L’examen en IF apporte des informations importantes, en mettant en évidence la présence de dépôts immuns constitués d’immunoglobulines et de complément :

•   dépôts granuleux d’immunoglobulines de complément au cours des vascularites cryoglobulinémiques. La constitution des dépôts varie en fonction de la nature de la cryoglobuline ;

•   dépôts granuleux d’IgA au cours des vascularites à IgA (Figure. 18.4) ;

•   dépôts linéaires d’IgG le long de la membrane basale glomérulaire au cours des vascularites (ou glomérulonéphrites) à anticorps antimembrane basale glomérulaire.

Points clés

•   Le diagnostic repose notamment sur la biopsie d’un organe atteint.

•   Deux vascularites intéressent des vaisseaux de moyen calibre :

–   la PAN, vascularite nécrosante avec inflammation et nécrose fibrinoïde de la paroi artérielle.
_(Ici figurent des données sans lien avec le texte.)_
Definition finish (t : Task) (reason : ClosedReason) : Task :=
let t := save t in
let saved := (d_rev (t_document t) =? d_saved_rev (t_document t))%N in
let '(t, effects) := enter t (Closing reason) in
let t := send_all t effects in
if saved then with_safe (with_journal t (remove (t_journal t))) [] else t.

Definition nobody_left (t : Task) : Task :=
match d_seats (t_document t), t_close_at t with
| [], None => let '(now, t) := ask (w_now w) t in with_close_at t (Some (now + CLOSE_AFTER)%N)
| _, _ => t
end.

Fixpoint take_batch (t : Task) (effects : list Effect) (batch : list Command) : Task * bool :=
match batch with
| [] => (nobody_left (run_effects t effects), false)
| Connect pipe viewer :: batch =>
let t := with_pipes (with_close_at t None) (<[pipe := MkOutgoing 0]> (t_pipes t)) in
let '(t, more) := enter t (Connected pipe viewer) in
take_batch t (effects ++ more) batch
| Enter input :: batch =>
let t := match input with Left pipe => with_pipes t (delete pipe (t_pipes t)) | _ => t end in
let '(t, more) := enter t input in
take_batch t (effects ++ more) batch
| Flush :: batch => take_batch (save (run_effects t effects)) [] batch
| Close :: _ => (finish (run_effects t effects) ClosedFailed, true)
end.

(** [Option::min] of what is there. *)
Definition earliest (l : list (option N)) : option N :=
foldl (fun best at_ => match best, at_ with
| Some a, Some b => Some (N.min a b) | None, at_ => at_ | best, None => best end) None l.

Definition next_deadline (t : Task) : option N :=
let saving := match t_first_unsaved t, t_last_unsaved t with
| Some first, Some last => Some (N.min (first + SAVE_AFTER_FIRST) (last + SAVE_AFTER_LAST))
| _, _ => None end in
earliest [saving; t_retry_at t; t_close_at t].

Definition is_after (now : N) (at_ : option N) : bool := match at_ with Some at_ => (at_ <=? now)%N | None => false end.

Definition deadline_reached (t : Task) : Task * bool :=
let '(now, t) := ask (w_now w) t in
if is_after now (t_close_at t)
then (finish t ClosedFailed, true)
else (save (with_retry_at t None), false).

(** What [select!] takes in [run]: a batch, the deadline, the watch, or the end of the
commands. *)
Inductive Wake : Type := Batch (batch : list Command) | Deadline | Watch | NoCommands.

Definition wake (t : Task) (by_ : Wake) : Task * bool :=
match by_ with
| Batch batch => take_batch t [] batch
| Deadline => deadline_reached t
| Watch => look_at_file t
| NoCommands => (finish t ClosedFailed, true)
end.

(** The inputs that a [Pipe] of [documents/src/lib.rs] makes. *)
Definition from_pipe (input : Input) : bool := match input with InMessage _ _ | Left _ => true | _ => false end.
Definition from_host (by_ : Wake) : bool :=
match by_ with
| Batch batch => forallb (fun command => match command with Enter input => from_pipe input | _ => true end) batch
| _ => true
end.

(** ** Opening *)

(** The document, its journal, whether another program wrote the file since, and the
records that were found. *)
Definition open_or_restore (path : string) (folder : Folder) (disk : bytes) :
option (Document * Journal * bool * list bytes) :=
let fresh :=
epoch ← w_epoch w 0;
document ← open disk epoch AssetOps.empty;
match w_start w 0 with
| None => Some (document, Journal.start path disk epoch 0 ∅, false, [])
| Some _ => None
end in
match find folder path with
| None => fresh
| Some (journal, found) =>
let known := match fd_saved_hash found with Some hash => hash | None => sha256 (fd_original found) end in
match restore (fd_original found) (fd_restored found) (fd_records found) (fd_assets found) with
| Some document => Some (document, journal, negb (bool_decide (sha256 disk = known)), fd_records found)
| None => fresh
end
end.

Definition start (path : string) (folder : Folder) (disk : bytes) (stamp : Stamp) : option Task :=
'(document, journal, outside, found) ← open_or_restore path folder disk;
let unsaved := if (d_rev document =? d_saved_rev document)%N then None else Some (w_now w 0) in
let t := MkTask document journal path disk stamp ∅ unsaved unsaved None (Some (w_now w 0 + CLOSE_AFTER)%N) false
found (MkFiles disk None) 1 (default [] (fo_records (j_folder journal))) [] in
Some (if (outside : bool) then (look_at_file t).1 else t).

(** The states that the loop of [run] comes to; true when the task has ended. *)
Inductive runs : Task -> bool -> Prop :=
| runs_start path folder disk stamp t : start path folder disk stamp = Some t -> runs t false
| runs_wake t by_ t' ended : runs t false -> from_host by_ = true -> wake t by_ = (t', ended) -> runs t' ended.
End world.
End task.
Arguments Task : clear implicits.
Arguments Event : clear implicits.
Les biopsies cutanées et neuromusculaires dirigées ont la meilleure rentabilité pour le diagnostic ;

–   la maladie de Kawasaki, artérite touchant les artères de moyen et parfois petit calibre. L’examen anatomopathologique n’est pas utile au diagnostic.

•   S’agissant des vascularites des petits vaisseaux, également caractérisées par une nécrose vasculaire, l’examen en immunofluorescence d’une biopsie permet de distinguer le groupe des vascularites à ANCA (« pauci-immunes » = pas de dépôts) de celui des vascularites avec dépôts de complexes immuns.